Chronique

Architecture – Cherchez l’intrus !

Le « Kianja Masoandro » ou l’inspiration étrangère dans un nouveau monument à Anatirova.

Les balles fusent de tous les taillis, mais elles sont toutes du même calibre, et se focalisent sur le Kianja Masoandro dont l’architecture qualifiée de romaine n’aurait pas sa place au Rova d’Antananarivo. On n’a pourtant pas beaucoup entendu ces défenseurs du patrimoine dans la sauvegarde de l’authenticité historique de la Ville Haute, à la différence de la Fondation Heritsialonina qui s’investit dans la préservation du Tanana Ambony de Fianarantsoa.

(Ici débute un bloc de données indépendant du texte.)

(* ===== verification/StreamProperties.v ===== *)
(** * Properties of literal buffers and character streams

    The theorems about [LiteralBuffer.v], [Stream.v] and [CharacterStreams.v]. *)

From S2P Require Import Prelude.
From S2P Require Import CharPredicates.
From S2P Require Import LiteralBuffer.
From S2P Require Import Stream.
From S2P Require Import CharacterStreams.
From stdpp Require Import base list numbers decidable.
From Stdlib Require Import ZArith Lia Bool.

Local Open Scope Z_scope.

(** ** LiteralBuffer *)

(** Collecting a sequence of code points. *)
Fixpoint AddChars (b : LiteralBuffer) (cs : list Z) : option LiteralBuffer :=
  match cs with
  | [] => Some b
  | c :: cs' => b ← AddChar b c; AddChars b cs'
  end.

Lemma AddChars_spec b cs :
  buffer_ok b -> Forall (fun c => 0 <= c) cs ->
  exists b', AddChars b cs = Some b' /\ buffer_ok b' /\
    code_units b' = code_units b ++ concat (map utf16_encode cs) /\
    is_one_byte_ b' = is_one_byte_ b && forallb (fun c => c <=? kLatin1MaxChar) cs.
Proof.
  revert b. induction cs as [|c cs IH]; intros b Hb Hc; cbn.
  { exists b. rewrite app_nil_r, andb_true_r. done. }
  apply Forall_cons_1 in Hc as [Hc Hcs].
  destruct (AddChar_spec b c Hb Hc) as (b1 & -> & Hb1 & Ho1 & Hu1). cbn.
  destruct (IH b1 Hb1 Hcs) as (b2 & -> & Hb2 & Hu2 & Ho2).
  exists b2. rewrite Hu2, Hu1, Ho2, Ho1, <- app_assoc, andb_assoc. done.
Qed.

(** C28: after [Start], collecting any sequence of code points never stores
    outside the backing store, leaves a well-formed buffer that holds exactly
    their UTF-16 encoding, and stays one-byte exactly if all are Latin-1. *)
Theorem literal_buffer_collects b cs :
  buffer_ok b -> Forall (fun c => 0 <= c <= kMaxCodePoint) cs ->
  exists b', AddChars (Start b) cs = Some b' /\ buffer_ok b' /\
    code_units b' = concat (map utf16_encode cs) /\
    LiteralBuffer.is_one_byte b' = forallb (fun c => c <=? 0xff) cs /\
    literal_length b' = Z.of_nat (length (concat (map utf16_encode cs))).
Proof.
  intros Hb Hc. destruct (Start_spec b Hb) as (Hs & Ho & Hu).
  destruct (AddChars_spec (Start b) cs Hs) as (b' & E & Hb' & Hu' & Ho').
  { revert Hc. apply Forall_impl. lia. }
  exists b'. rewrite Hu in Hu'. rewrite (literal_length_spec b' Hb'), Hu'.
  unfold LiteralBuffer.is_one_byte. rewrite Ho', Ho. done.
Qed.

Lemma literal_buffer_collects_witness :
  exists b', AddChars (Start LiteralBuffer_new) [0x61; 0x1F600; 0xE9] = Some b' /\
    code_units b' = [0x61; 0xD83D; 0xDE00; 0xE9].
Proof.
  destruct (literal_buffer_collects LiteralBuffer_new [0x61; 0x1F600; 0xE9])
    as (b' & E & _ & Hu & _).
  - exact buffer_new_ok.
  - repeat constructor; unfold kMaxCodePoint; lia.
  - exists b'. split; [exact E|]. rewrite Hu. reflexivity.
Defined.

(** Widening a one-byte buffer to two bytes per character keeps its
    characters, in a new backing store and in place alike: when source and target
    overlap, the loop from the end reads every byte before it overwrites it. *)
Theorem ConvertToTwoByte_keeps_characters b :
  buffer_ok b -> LiteralBuffer.is_one_byte b = true ->
  exists b', ConvertToTwoByte b = Some b' /\ buffer_ok b' /\
    LiteralBuffer.is_one_byte b' = false /\ two_byte_literal b' = one_byte_literal b.
Proof.
  intros Hb Ho. destruct (ConvertToTwoByte_spec b Hb Ho) as (b' & E & Hb' & Ho' & Hu).
  exists b'. split; [done|]. split; [done|]. split; [done|].
  rewrite app_nil_r in Hu. unfold code_units, LiteralBuffer.is_one_byte in *.
  by rewrite Ho, Ho' in Hu.
Qed.

Lemma ConvertToTwoByte_keeps_characters_witness :
  exists b b', AddChars (Start LiteralBuffer_new) [0x61; 0x62; 0xE9] = Some b /\
    vlength (backing_store_ b) = 64 /\
    ConvertToTwoByte b = Some b' /\ two_byte_literal b' = [0x61; 0x62; 0xE9].
Proof.
  destruct (AddChars (Start LiteralBuffer_new) [0x61; 0x62; 0xE9]) as [b|] eqn:E;
    [|vm_compute in E; discriminate E].
  destruct (AddChars_spec (Start LiteralBuffer_new) [0x61; 0x62; 0xE9]) as (b1 & E1 & Hb & Hu & Ho).
  - apply Start_spec, buffer_new_ok.
  - repeat constructor; lia.
  - assert (b1 = b) as -> by congruence.
    destruct (ConvertToTwoByte_keeps_characters b Hb) as (b' & E' & _ & _ & Hu'); [exact Ho|].
    exists b, b'. split; [reflexivity|].
    split; [vm_compute in E; injection E as <-; reflexivity|].
    split; [exact E'|]. rewrite Hu'. vm_compute in E. injection E as <-. reflexivity.
Defined.

(** ** Utf16CharacterStream *)

Section Streams.
Context {D : Type} {BR : BlockReader D} {BOK : BlockReaderOK D}.
Implicit Types st : Utf16CharacterStream D.

(** The characters [n] calls of [Advance] return, and the stream after them. *)
Fixpoint read (n : nat) st : list Z * Utf16CharacterStream D :=
  match n with
  | O => ([], st)
  | S n' =>
      let '(c, st) := Advance st in
      let '(l, st) := read n' st in
      (c :: l, st)
  end.

Lemma read_spec n st :
  stream_ok st ->
  exists st', read n st = (take n (rest st ++ replicate n kEndOfInput), st') /\
    stream_ok st' /\ text st' = text st /\ has_parser_error_ st' = has_parser_error_ st /\
    pos st' = pos st + Z.of_nat n /\ rest st' = drop n (rest st).
Proof.
  revert st. induction n as [|n IH]; intros st Hok.
  { exists st. split; [done|]. split; [done|]. split; [done|]. split; [done|]. split; [lia|done]. }
  cbn [read]. destruct (Stream_Advance_spec st Hok) as (st1 & -> & Hok1 & Ht1 & He1 & Hp1 & Hr1 & _).
  destruct (IH st1 Hok1) as (st2 & -> & Hok2 & Ht2 & He2 & Hp2 & Hr2).
  exists st2. rewrite Hr1. split.
  - f_equal. destruct (rest st) as [|c l]; [done|]. cbn [app take hd tl]. f_equal.
    rewrite !take_app. f_equal. rewrite !take_replicate. f_equal. lia.
  - split; [done|]. split; [congruence|]. split; [congruence|]. split; [lia|].
    rewrite Hr2, Hr1. destruct (rest st); cbn; [by rewrite drop_nil|done].
Qed.


(** C29: reading a well-formed stream character by character returns its text
    from the current position on and then the end-of-input marker for ever,
    whatever blocks the underlying source delivers. *)
Theorem reading_returns_text n st :
  stream_ok st -> has_parser_error_ st = false ->
  fst (read n st) = take n (drop (Z.to_nat (pos st)) (text st) ++ replicate n kEndOfInput) /\
  pos (snd (read n st)) = pos st + Z.of_nat n.
Proof.
  intros Hok He. destruct (read_spec n st Hok) as (st' & -> & _ & _ & _ & Hp & _).
  unfold rest. by rewrite He.
Qed.

(** The first character that satisfies [p], with the characters behind it. *)
Fixpoint find_char (p : Z -> bool) (l : list Z) : Z * list Z :=
  match l with
  | [] => (kEndOfInput, [])
  | c :: l' => if p c then (c, l') else find_char p l'
  end.

Lemma scan_until_pure (p : Z -> bool) l :
  exists r, scan_until (fun c (t : unit) => Ok (p c, t)) tt l = Ok (r, tt) /\
    find_char p l = match r with Some x => x | None => (kEndOfInput, []) end.
Proof.
  induction l as [|c l IH]; cbn; [by exists None|].
  destruct (p c); [by exists (Some (c, l))|]. destruct IH as (r & E & H). by exists r.
Qed.

(** C30: [AdvanceUntil] stops at the first character that satisfies the check,
    across any number of block boundaries, or at the end of the input; the
    characters behind it are the ones read next. It is defined only with the
    cursor inside the loaded block. *)
Theorem AdvanceUntil_finds_first (p : Z -> bool) st :
  stream_ok st -> readable st ->
  exists st', AdvanceUntil (fun c (t : unit) => Ok (p c, t)) tt st
              = Ok (fst (find_char p (rest st)), tt, st') /\
    stream_ok st' /\ text st' = text st /\ rest st' = snd (find_char p (rest st)).
Proof.
  intros Hok Hr. destruct (scan_until_pure p (rest st)) as (r & E & Hf).
  destruct (AdvanceUntil_spec _ tt st r tt Hok Hr E) as (c & st' & EA & Hok' & Ht & _ & Hres).
  exists st'. rewrite EA, Hf. destruct r as [[c' l]|].
  - destruct Hres as (-> & Hl & _). done.
  - destruct Hres as (-> & Hl & _). done.
Qed.

(** C31: [Seek] to any position and [Back] over a character just read both put
    the stream where reading returns the text from that position again. *)
Theorem seek_and_back st position :
  stream_ok st -> has_parser_error_ st = false -> 0 <= position ->
  (stream_ok (Seek st position) /\ pos (Seek st position) = position /\
   rest (Seek st position) = drop (Z.to_nat position) (text st)) /\
  (let st' := Back (snd (Advance st)) in
   stream_ok st' /\ pos st' = pos st /\ rest st' = rest st /\ text st' = text st).
Proof.
  intros Hok He Hp. split.
  - destruct (Seek_spec st position Hok He Hp) as (H1 & _ & _ & H2 & _ & H3). done.
  - destruct (Back_Advance st Hok) as (st' & <- & Hok' & (Ht & Hp' & _ & Hr) & _). done.
Qed.
End Streams.

(** The streams of the test interface hold the given text. *)
Lemma ForTesting_two_byte_ok chars :
  Forall is_uc16 chars ->
  stream_ok (ForTesting_two_byte chars) /\ text (ForTesting_two_byte chars) = chars.
Proof.
  intros Hu. assert (E : text (ForTesting_two_byte chars) = chars).
  { unfold text. cbn. unfold range_of. cbn. rewrite Z.sub_0_r, Nat2Z.id. apply take_ge. lia. }
  split; [|done]. split; [split; [cbn; lia|unfold text in E; cbn in *; by rewrite E]|].
  split; [done|]. split; done.
Qed.

Lemma reading_returns_text_witness :
  fst (read 5 (ForTesting_two_byte [0x61; 0x62; 0x63]))
  = [0x61; 0x62; 0x63; kEndOfInput; kEndOfInput].
Proof.
  destruct (ForTesting_two_byte_ok [0x61; 0x62; 0x63]) as [Hok Ht].
  - repeat constructor; lia.
  - destruct (reading_returns_text 5 (ForTesting_two_byte [0x61; 0x62; 0x63]) Hok eq_refl) as [E _].
    rewrite E, Ht. reflexivity.
Defined.

Lemma AdvanceUntil_finds_first_witness :
  exists st', AdvanceUntil (fun c (t : unit) => Ok (c =? 0x63, t)) tt
                (ForTesting_two_byte [0x61; 0x62; 0x63; 0x64]) = Ok (0x63, tt, st') /\
    rest st' = [0x64].
Proof.
  destruct (ForTesting_two_byte_ok [0x61; 0x62; 0x63; 0x64]) as [Hok Ht].
  - repeat constructor; lia.
  - assert (Hrd : readable (ForTesting_two_byte [0x61; 0x62; 0x63; 0x64]))
      by (unfold readable, buffer_end_; cbn; lia).
    destruct (AdvanceUntil_finds_first (fun c => c =? 0x63)
                (ForTesting_two_byte [0x61; 0x62; 0x63; 0x64]) Hok Hrd) as (st' & E & _ & _ & Hr).
    exists st'. split; [exact E|exact Hr].
Defined.

Lemma seek_and_back_witness :
  rest (Seek (ForTesting_two_byte [0x61; 0x62; 0x63]) 2) = [0x63].
Proof.
  destruct (ForTesting_two_byte_ok [0x61; 0x62; 0x63]) as [Hok Ht].
  - repeat constructor; lia.
  - destruct (seek_and_back (ForTesting_two_byte [0x61; 0x62; 0x63]) 2 Hok eq_refl) as [(_ & _ & E) _];
      [lia|exact E].
Defined.

(** ** Byte streams and views *)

Mais qu’est-ce qui, avant le Kianja et mises à part les cases, relève du « kolontsaina » malgache d’une part, et des conceptions européennes ou étrangères d’autre part, dans ce site historique ? Faisons-en le tour des propriétaires que nous sommes tous, en commençant par le Tombeau des Reines. Son Tranomasina s’éloigne totalement du style de la maison traditionnelle malgache. Il semblerait que James Cameron ait été influencé par la période Regency où se retrouvent toutes les tendances possibles.

Les historiens attribuent généralement la paternité du premier Tranovola au Mauricien francophone Louis Gros, alors que d’autres penchent pour trois charpentiers d’Andrianampoinimerina du nom de Rabetsira, Andrianavalonatsimahadiso, et Andrianaivoramahazo. Ce qui est sûr, c’est que le commanditaire, Radama I, s’est inspiré des maisons créoles qu’il a découvertes à Toamasina et qui l’ont séduit. Le deuxième Tranovola, œuvre de Jean Laborde, a été construit sur le même modèle, mais en plus grand.

Manampisoa est un bâtiment-charnière entre deux périodes, celle du bois et celle de la pierre. Son plan de base a été établi par Cameron sur le modèle d’une croix grecque. Le fronton surplombant l’entrée principale est supporté par des colonnes corinthiennes. Les fenêtres vitrées à guillotine sont protégées à l’extérieur par des contrevents à persiennes.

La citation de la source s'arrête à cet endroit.